**PROBLEM REQUIREMENTS:** Among the entries below, find the lines with the word "lineFeed" and return them.

**SOURCE DATA:**

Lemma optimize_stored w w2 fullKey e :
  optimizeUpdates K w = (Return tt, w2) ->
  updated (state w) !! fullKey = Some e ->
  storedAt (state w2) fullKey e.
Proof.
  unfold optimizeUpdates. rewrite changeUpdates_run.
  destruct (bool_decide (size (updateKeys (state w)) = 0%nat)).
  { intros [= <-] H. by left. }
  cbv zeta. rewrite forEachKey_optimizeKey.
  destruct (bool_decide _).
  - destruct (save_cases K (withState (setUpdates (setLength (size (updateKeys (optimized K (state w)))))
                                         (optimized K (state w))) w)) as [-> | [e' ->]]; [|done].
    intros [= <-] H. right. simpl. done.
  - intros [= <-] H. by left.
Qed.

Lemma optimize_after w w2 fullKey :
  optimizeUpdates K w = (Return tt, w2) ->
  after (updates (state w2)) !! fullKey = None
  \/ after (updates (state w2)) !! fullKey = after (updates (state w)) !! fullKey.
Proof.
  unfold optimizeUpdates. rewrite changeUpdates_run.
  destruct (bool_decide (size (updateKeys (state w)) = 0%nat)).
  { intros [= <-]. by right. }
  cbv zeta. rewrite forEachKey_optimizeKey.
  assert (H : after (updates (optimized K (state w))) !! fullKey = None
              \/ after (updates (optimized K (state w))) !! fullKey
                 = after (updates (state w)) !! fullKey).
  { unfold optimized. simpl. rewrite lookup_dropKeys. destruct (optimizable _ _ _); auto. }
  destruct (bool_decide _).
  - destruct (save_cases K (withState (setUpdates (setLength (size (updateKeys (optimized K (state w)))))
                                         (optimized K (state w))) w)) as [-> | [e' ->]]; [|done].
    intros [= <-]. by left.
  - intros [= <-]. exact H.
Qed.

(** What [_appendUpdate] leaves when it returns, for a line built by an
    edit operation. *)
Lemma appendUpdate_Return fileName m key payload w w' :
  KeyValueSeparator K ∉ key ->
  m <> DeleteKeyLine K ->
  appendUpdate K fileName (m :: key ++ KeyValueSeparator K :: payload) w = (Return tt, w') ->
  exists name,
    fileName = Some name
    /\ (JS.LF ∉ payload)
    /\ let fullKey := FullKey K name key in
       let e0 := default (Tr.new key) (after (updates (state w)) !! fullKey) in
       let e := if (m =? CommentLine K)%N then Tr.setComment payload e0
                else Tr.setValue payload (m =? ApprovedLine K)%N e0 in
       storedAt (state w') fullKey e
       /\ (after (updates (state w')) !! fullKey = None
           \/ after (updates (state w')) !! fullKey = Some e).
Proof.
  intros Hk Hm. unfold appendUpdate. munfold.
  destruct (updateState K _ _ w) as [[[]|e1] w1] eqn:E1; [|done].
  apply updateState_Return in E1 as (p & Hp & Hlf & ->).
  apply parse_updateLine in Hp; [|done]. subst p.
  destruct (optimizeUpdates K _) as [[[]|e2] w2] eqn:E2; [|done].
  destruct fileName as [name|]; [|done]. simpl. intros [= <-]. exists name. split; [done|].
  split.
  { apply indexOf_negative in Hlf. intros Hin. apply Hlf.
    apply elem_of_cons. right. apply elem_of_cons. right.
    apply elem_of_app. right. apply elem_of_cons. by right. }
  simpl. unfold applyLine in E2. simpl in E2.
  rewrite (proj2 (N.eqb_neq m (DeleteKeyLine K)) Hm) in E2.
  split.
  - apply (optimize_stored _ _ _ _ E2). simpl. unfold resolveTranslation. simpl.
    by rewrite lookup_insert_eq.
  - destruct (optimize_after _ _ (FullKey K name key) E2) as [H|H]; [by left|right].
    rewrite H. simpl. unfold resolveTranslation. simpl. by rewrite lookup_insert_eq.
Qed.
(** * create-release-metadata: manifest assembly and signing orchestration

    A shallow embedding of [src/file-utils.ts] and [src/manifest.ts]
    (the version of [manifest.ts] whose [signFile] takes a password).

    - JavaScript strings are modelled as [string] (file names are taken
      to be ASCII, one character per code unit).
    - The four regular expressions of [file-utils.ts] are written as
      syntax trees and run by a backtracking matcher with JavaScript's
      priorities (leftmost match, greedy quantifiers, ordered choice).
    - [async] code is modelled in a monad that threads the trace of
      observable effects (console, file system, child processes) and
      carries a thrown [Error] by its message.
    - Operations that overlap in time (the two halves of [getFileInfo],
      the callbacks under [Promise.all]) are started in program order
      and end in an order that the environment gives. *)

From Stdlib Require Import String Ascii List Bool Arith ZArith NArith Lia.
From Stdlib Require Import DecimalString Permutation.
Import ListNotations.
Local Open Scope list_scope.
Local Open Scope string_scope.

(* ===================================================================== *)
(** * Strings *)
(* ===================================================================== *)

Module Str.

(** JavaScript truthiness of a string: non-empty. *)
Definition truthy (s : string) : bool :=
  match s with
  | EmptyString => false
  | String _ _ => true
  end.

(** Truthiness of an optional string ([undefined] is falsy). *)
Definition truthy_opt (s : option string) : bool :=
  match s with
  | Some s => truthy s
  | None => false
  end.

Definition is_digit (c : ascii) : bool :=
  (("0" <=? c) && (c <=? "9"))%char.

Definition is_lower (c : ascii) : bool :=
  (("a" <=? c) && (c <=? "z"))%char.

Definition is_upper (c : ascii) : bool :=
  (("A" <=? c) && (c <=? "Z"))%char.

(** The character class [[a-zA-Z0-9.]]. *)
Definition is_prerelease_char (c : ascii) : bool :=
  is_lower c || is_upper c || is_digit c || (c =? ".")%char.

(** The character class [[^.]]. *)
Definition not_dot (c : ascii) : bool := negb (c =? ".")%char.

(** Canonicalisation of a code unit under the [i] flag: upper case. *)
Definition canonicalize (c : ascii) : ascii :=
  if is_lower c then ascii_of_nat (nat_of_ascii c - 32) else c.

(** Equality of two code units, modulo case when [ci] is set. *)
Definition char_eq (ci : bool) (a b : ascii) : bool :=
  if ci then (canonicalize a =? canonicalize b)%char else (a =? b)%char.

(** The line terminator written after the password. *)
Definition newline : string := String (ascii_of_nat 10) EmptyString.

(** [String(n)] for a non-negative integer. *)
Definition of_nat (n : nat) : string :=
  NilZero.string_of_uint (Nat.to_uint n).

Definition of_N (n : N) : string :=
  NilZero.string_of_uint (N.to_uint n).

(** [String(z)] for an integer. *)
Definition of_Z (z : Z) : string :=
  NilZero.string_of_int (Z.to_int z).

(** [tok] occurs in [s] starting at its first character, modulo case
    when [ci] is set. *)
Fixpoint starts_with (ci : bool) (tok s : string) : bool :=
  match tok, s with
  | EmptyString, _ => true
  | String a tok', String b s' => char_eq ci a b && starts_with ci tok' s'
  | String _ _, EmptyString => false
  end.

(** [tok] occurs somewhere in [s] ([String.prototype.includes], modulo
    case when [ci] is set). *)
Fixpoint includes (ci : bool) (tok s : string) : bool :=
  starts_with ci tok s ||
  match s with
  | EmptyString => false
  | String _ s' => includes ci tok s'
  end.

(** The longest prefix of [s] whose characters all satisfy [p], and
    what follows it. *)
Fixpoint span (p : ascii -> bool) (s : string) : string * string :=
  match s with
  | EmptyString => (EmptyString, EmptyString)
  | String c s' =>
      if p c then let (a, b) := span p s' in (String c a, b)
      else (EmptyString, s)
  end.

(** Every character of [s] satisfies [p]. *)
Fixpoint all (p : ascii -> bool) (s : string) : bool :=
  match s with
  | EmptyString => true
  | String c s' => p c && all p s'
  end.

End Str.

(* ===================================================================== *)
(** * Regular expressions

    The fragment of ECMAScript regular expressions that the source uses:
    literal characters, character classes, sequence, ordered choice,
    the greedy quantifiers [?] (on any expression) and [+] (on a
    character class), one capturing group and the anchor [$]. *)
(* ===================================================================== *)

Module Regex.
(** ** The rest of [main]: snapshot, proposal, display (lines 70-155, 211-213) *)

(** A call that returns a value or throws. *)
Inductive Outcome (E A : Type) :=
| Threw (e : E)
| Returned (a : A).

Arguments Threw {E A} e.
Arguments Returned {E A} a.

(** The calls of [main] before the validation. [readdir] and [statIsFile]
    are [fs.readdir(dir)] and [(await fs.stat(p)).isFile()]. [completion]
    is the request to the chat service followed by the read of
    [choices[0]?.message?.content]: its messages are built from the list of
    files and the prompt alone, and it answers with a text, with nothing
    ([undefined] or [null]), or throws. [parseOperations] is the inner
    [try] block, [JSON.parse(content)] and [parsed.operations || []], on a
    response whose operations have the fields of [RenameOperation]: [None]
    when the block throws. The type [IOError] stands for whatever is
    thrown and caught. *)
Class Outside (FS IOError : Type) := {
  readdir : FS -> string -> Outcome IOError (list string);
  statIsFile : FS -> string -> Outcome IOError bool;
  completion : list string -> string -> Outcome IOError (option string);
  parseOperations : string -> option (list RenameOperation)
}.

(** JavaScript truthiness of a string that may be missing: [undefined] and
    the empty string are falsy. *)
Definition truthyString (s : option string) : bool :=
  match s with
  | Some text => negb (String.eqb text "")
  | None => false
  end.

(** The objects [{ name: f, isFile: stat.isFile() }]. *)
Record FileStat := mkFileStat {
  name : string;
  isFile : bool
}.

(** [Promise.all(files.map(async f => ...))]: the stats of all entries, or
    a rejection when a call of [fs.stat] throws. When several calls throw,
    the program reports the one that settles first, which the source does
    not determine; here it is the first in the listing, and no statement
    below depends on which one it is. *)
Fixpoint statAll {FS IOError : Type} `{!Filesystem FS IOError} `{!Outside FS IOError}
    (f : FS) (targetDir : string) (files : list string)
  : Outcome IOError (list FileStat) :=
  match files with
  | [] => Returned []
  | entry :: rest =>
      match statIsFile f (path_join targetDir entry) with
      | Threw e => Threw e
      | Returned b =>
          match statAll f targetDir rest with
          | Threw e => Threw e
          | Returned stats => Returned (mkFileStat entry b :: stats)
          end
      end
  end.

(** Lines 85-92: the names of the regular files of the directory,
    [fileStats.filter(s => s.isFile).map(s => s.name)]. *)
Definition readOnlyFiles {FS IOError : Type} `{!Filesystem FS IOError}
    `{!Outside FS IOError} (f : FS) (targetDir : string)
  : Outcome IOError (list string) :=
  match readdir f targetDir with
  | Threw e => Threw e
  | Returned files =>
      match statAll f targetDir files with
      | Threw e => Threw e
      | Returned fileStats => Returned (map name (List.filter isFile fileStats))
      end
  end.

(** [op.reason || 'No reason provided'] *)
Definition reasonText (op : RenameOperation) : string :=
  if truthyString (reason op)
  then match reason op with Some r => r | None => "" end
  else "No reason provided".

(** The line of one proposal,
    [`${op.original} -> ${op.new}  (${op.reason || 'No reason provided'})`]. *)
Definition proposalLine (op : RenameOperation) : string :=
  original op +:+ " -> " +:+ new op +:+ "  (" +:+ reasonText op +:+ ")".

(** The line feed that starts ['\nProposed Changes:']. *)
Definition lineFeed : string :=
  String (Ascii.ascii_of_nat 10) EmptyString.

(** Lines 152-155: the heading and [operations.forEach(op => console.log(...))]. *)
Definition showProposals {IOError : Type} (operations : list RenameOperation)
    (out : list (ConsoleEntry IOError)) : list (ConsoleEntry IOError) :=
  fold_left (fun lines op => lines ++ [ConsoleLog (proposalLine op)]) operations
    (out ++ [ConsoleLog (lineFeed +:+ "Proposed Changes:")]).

**SOLVED PROBLEM:**
Definition lineFeed : string :=
    (out ++ [ConsoleLog (lineFeed +:+ "Proposed Changes:")]).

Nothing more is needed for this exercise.